Among the records below, find each line bearing the word "statusText" and copy it.

RECORDS SUPPLIED: Begin

(** [callProvider]: the events it causes, and what it throws or returns. *)
Definition callProvider (browser : Browser) (providerId message apiKey : string)
    : list Event * (Thrown + ProviderResult) :=
  match providerConfigs browser providerId with
  | None =>
      ([CallProvider providerId],
       inl (IsError (new_Error ("Unknown provider: " +:+ providerId))))
  | Some config =>
      let request :=
        {| endpoint := c_endpoint config;
           headers := c_headers config apiKey;
           body := c_body config message |} in
      ([CallProvider providerId; NetworkCall request],
       match post browser request with
       | Types.NetworkError e => inl (IsError e)
       | Types.HttpFailure status statusText _ detail =>
           inl (IsError (new_Error
             (match detail with
              | Some m =>
                  if String.eqb m ""
                  then providerId +:+ " API error: " +:+ pretty status +:+ " " +:+ statusText
                  else m
              | None => providerId +:+ " API error: " +:+ pretty status +:+ " " +:+ statusText
              end)))
       | Types.HttpSuccess (inl e) => inl (IsError e)
       | Types.HttpSuccess (inr data) =>
           let parsed := parseResponse config data in
           (* Calculate approximate cost *)
           let cost := calculateCost providerId (default 0%Z (p_tokensUsed parsed)) in
           inr {| r_content := content parsed;
                  r_tokensUsed := p_tokensUsed parsed;
                  r_model := p_model parsed;
                  r_cost := cost |}
       end)
  end.

(** ** The hook *)

(** The hook's React state; [abortController] tells whether one is set. *)
Record HookState := {
  isLoading : bool;
  hook_error : option string;
  abortController : bool;
}.

(** The failure outcome for a provider. *)
Definition errorResponse (providerId : string) (responseTime : Z) (message : string)
    : BatchResponse :=
  {| providerId := providerId;
     response := "";
     metadata := {| tokensUsed := 0; responseTime := responseTime; model := ""; cost := 0 |};
     error := Some message |}.

(** Report a failure through [onError?.(...)] and return its outcome;
    if the callback throws, the promise of the provider rejects. *)
Definition report_error (options : UseChatOptions) (outcome : BatchResponse) (message : string)
    : list Event * Settled BatchResponse :=
  match onError options with
  | None => ([], Fulfilled outcome)
  | Some callback =>
      ([OnError (providerId outcome) message],
       match callback (providerId outcome) message with
       | Returns => Fulfilled outcome
       | Throws t => Rejected t
       end)
  end.

(** The [catch] clause around the call to a provider. *)
Definition caught (options : UseChatOptions) (browser : Browser) (providerId : string)
    (err : Thrown) : list Event * Settled BatchResponse :=
  let errorMessage := message_of err in
  report_error options (errorResponse providerId (elapsed browser providerId) errorMessage)
               errorMessage.

(** [x || fallback] on a string that may be missing *)
Definition string_or (x : option string) (fallback : string) : string :=
  match x with
  | Some s => if String.eqb s "" then fallback else s
  | None => fallback
  end.

(** The branch taken when [!apiKey]: no call is made. *)
Definition missing_key (options : UseChatOptions) (providerId : string)
    : list Event * Settled BatchResponse :=
  let missing := "No API key configured for " +:+ providerId in
  report_error options (errorResponse providerId 0 missing) missing.

(** The call to a provider with its key, inside [try ... catch]. *)
Definition attempt (options : UseChatOptions) (browser : Browser)
    (message providerId apiKey : string) : list Event * Settled BatchResponse :=
  let '(called, returned) := callProvider browser providerId message apiKey in
  match returned with
  | inr reply =>
      let result :=
        {| providerId := providerId;
           response := r_content reply;
           metadata :=
             {| tokensUsed := default 0%Z (r_tokensUsed reply);
                responseTime := elapsed browser providerId;
                model := string_or (r_model reply) providerId;
                cost := r_cost reply |};
           error := None |} in
      match onResponse options with
      | None => (called, Fulfilled result)
      | Some callback =>
          match callback providerId (response result) (metadata result) with
          | Returns => (called ++ [OnResponse providerId], Fulfilled result)
          | Throws err =>
              let '(reported, settled) := caught options browser providerId err in
              (called ++ [OnResponse providerId] ++ reported, settled)
          end
      end
  | inl err =>
      let '(reported, settled) := caught options browser providerId err in
      (called ++ reported, settled)
  end.

(** The asynchronous function mapped over [providers]. *)
Definition dispatch_one (options : UseChatOptions) (browser : Browser)
    (message : string) (apiKeys : gmap string string) (providerId : string)
    : list Event * Settled BatchResponse :=
  match apiKeys !! providerId with
  | None => missing_key options providerId
  | Some apiKey =>
      if String.eqb apiKey "" then missing_key options providerId
      else attempt options browser message providerId apiKey
  end.

(** What [sendMessage] leaves behind. *)
Record Dispatch := {
  responses : list BatchResponse;
  hook : HookState;
  events : list Event;
}.

Definition settled_state (error : option string) : HookState :=
  {| isLoading := false; hook_error := error; abortController := false |}.

(** [sendMessage].  [order] is the order in which the providers'
    promises settle; the events of the providers are listed provider by
    provider. *)
Definition sendMessage (options : UseChatOptions) (browser : Browser) (order : list nat)
    (message : string) (providers : list string) (apiKeys : gmap string string)
    : option Dispatch :=
  (* Send to each provider in parallel *)
  let promises := map (dispatch_one options browser message apiKeys) providers in
  match allSettled order (map snd promises) with
  | None => None
  | Some results =>
      let responses := omap fulfilled_value results in
      let happened := concat (map fst promises) in
      match onComplete options with
      | None | Some Returns =>
          Some {| responses := responses;
                  hook := settled_state None;
                  events := happened ++ match onComplete options with
                                        | Some _ => [OnComplete]
                                        | None => []
                                        end |}
      | Some (Throws err) =>
          let shown :=
            match err with
            | IsError e =>
                if String.eqb (name e) "AbortError" then "Request cancelled" else Js.message e
            | NotError => "Unknown error"
            end in
          Some {| responses := responses;
                  hook := settled_state (Some shown);
                  events := happened ++ [OnComplete] |}
      end
  end.

(** [streamMessage]: for the MVP, the batch mode; the outcomes are not
    returned. *)
Definition streamMessage (options : UseChatOptions) (browser : Browser) (order : list nat)
    (message : string) (providers : list string) (apiKeys : gmap string string)
    : option (HookState * list Event) :=
  match sendMessage options browser order message providers apiKeys with
  | Some d => Some (hook d, events d)
  | None => None
  end.

(** [cancelRequest]: the controller, if there is one, is aborted and
    dropped; the requests in flight under its signal then reject with an
    [AbortError]. *)
Definition cancelRequest (s : HookState) : HookState :=
  {| isLoading := false; hook_error := hook_error s; abortController := false |}.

RECORDS SUPPLIED: End

__SOLUTION TO THIS TASK__
       | Types.HttpFailure status statusText _ detail =>
                  then providerId +:+ " API error: " +:+ pretty status +:+ " " +:+ statusText
              | None => providerId +:+ " API error: " +:+ pretty status +:+ " " +:+ statusText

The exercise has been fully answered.